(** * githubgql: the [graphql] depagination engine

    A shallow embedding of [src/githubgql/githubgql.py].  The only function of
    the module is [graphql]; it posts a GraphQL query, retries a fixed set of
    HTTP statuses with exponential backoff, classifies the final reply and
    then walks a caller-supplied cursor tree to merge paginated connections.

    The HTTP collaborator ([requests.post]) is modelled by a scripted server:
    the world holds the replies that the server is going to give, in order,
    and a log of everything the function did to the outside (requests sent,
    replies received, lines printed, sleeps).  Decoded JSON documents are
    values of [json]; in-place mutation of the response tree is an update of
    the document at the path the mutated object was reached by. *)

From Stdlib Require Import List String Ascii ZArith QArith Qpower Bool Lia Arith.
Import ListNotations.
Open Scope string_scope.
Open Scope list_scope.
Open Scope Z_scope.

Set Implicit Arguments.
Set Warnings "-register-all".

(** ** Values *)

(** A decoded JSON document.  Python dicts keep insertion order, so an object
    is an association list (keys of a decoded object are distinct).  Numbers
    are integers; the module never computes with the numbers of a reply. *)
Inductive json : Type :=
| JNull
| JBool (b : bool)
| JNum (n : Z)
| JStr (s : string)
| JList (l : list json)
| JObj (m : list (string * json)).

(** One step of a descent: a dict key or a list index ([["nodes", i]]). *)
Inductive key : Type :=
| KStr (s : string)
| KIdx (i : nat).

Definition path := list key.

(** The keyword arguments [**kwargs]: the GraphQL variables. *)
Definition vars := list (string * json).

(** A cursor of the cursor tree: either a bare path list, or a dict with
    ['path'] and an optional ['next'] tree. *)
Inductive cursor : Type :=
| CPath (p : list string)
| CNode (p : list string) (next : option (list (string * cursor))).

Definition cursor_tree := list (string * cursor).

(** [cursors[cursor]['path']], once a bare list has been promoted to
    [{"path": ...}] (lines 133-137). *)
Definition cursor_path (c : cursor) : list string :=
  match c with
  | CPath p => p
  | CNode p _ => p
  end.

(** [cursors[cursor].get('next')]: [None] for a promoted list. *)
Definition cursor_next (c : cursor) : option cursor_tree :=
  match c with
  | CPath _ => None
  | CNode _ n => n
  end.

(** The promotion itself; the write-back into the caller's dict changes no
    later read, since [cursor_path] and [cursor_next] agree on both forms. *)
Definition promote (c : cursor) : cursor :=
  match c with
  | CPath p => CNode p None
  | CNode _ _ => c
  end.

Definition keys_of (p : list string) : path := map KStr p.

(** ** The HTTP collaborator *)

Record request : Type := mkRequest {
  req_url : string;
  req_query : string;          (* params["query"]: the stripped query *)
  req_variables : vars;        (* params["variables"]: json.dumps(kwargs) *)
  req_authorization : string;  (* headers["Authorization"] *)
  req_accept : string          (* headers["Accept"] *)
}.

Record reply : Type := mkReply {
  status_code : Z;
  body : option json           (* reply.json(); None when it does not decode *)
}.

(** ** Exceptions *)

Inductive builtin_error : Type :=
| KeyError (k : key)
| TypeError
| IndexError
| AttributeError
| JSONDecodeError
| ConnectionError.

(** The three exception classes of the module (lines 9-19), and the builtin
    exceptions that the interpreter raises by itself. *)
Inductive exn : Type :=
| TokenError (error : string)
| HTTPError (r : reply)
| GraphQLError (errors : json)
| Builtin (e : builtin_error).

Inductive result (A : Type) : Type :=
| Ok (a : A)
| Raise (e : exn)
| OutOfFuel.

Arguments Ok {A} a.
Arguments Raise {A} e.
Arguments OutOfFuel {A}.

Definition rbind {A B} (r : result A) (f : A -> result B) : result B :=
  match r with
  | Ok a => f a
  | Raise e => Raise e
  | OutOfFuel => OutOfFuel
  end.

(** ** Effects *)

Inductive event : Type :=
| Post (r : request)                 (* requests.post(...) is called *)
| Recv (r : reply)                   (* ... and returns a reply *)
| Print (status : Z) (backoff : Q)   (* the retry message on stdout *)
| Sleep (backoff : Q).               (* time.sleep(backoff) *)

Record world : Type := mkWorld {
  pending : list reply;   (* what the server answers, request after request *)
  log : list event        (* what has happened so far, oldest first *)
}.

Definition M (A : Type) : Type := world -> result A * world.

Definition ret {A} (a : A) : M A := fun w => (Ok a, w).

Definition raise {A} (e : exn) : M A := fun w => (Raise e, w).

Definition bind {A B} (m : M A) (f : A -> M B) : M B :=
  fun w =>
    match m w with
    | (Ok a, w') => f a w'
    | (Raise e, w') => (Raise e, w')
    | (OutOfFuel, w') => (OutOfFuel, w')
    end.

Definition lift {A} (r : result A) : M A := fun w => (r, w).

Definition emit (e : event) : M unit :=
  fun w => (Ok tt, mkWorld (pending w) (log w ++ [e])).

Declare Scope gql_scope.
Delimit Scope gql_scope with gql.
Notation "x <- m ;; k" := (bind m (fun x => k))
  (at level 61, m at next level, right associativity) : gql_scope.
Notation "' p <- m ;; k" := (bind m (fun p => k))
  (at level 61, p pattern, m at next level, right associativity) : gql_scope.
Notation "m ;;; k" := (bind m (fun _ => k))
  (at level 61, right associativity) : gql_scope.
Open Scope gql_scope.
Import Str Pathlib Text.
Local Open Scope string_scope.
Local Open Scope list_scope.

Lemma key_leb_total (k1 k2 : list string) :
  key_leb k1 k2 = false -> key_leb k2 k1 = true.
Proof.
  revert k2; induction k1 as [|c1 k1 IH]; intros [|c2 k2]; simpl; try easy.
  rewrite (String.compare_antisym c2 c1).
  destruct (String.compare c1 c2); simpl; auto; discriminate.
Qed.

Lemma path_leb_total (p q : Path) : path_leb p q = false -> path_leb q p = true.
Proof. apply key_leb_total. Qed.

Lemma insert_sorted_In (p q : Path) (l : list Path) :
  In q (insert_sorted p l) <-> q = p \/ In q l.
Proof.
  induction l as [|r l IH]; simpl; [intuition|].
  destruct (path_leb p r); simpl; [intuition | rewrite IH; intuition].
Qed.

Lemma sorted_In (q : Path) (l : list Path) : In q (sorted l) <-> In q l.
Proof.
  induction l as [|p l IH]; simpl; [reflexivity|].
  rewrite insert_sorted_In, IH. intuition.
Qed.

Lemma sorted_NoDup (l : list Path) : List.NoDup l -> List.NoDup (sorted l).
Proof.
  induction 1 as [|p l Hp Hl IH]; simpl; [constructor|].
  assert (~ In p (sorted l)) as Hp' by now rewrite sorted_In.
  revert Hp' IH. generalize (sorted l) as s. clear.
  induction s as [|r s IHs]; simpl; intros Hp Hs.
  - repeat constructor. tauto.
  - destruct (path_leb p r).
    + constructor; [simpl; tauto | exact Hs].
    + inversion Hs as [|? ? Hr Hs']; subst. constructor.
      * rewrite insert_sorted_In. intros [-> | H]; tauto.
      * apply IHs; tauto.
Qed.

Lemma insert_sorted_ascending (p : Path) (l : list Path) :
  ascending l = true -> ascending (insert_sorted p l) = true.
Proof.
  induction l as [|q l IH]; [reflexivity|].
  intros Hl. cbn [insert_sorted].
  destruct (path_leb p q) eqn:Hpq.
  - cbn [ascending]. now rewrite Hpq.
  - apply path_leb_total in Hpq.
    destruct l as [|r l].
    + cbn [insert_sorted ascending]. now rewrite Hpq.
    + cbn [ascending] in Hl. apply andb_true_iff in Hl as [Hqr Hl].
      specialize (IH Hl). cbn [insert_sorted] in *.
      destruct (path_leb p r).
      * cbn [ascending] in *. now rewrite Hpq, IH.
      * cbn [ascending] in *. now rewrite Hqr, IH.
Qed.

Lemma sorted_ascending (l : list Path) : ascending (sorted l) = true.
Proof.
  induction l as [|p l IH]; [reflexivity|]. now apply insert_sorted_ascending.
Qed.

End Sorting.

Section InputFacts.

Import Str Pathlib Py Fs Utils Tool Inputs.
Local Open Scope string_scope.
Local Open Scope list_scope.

※ ※ ※

PROMPT - Copy, please, exactly the lines that start at the first line of the data and end at the line containing "then walks a", both kept and no others.

OUTPUT BELOW -
(** * githubgql: the [graphql] depagination engine

    A shallow embedding of [src/githubgql/githubgql.py].  The only function of
    the module is [graphql]; it posts a GraphQL query, retries a fixed set of
    HTTP statuses with exponential backoff, classifies the final reply and
    then walks a caller-supplied cursor tree to merge paginated connections.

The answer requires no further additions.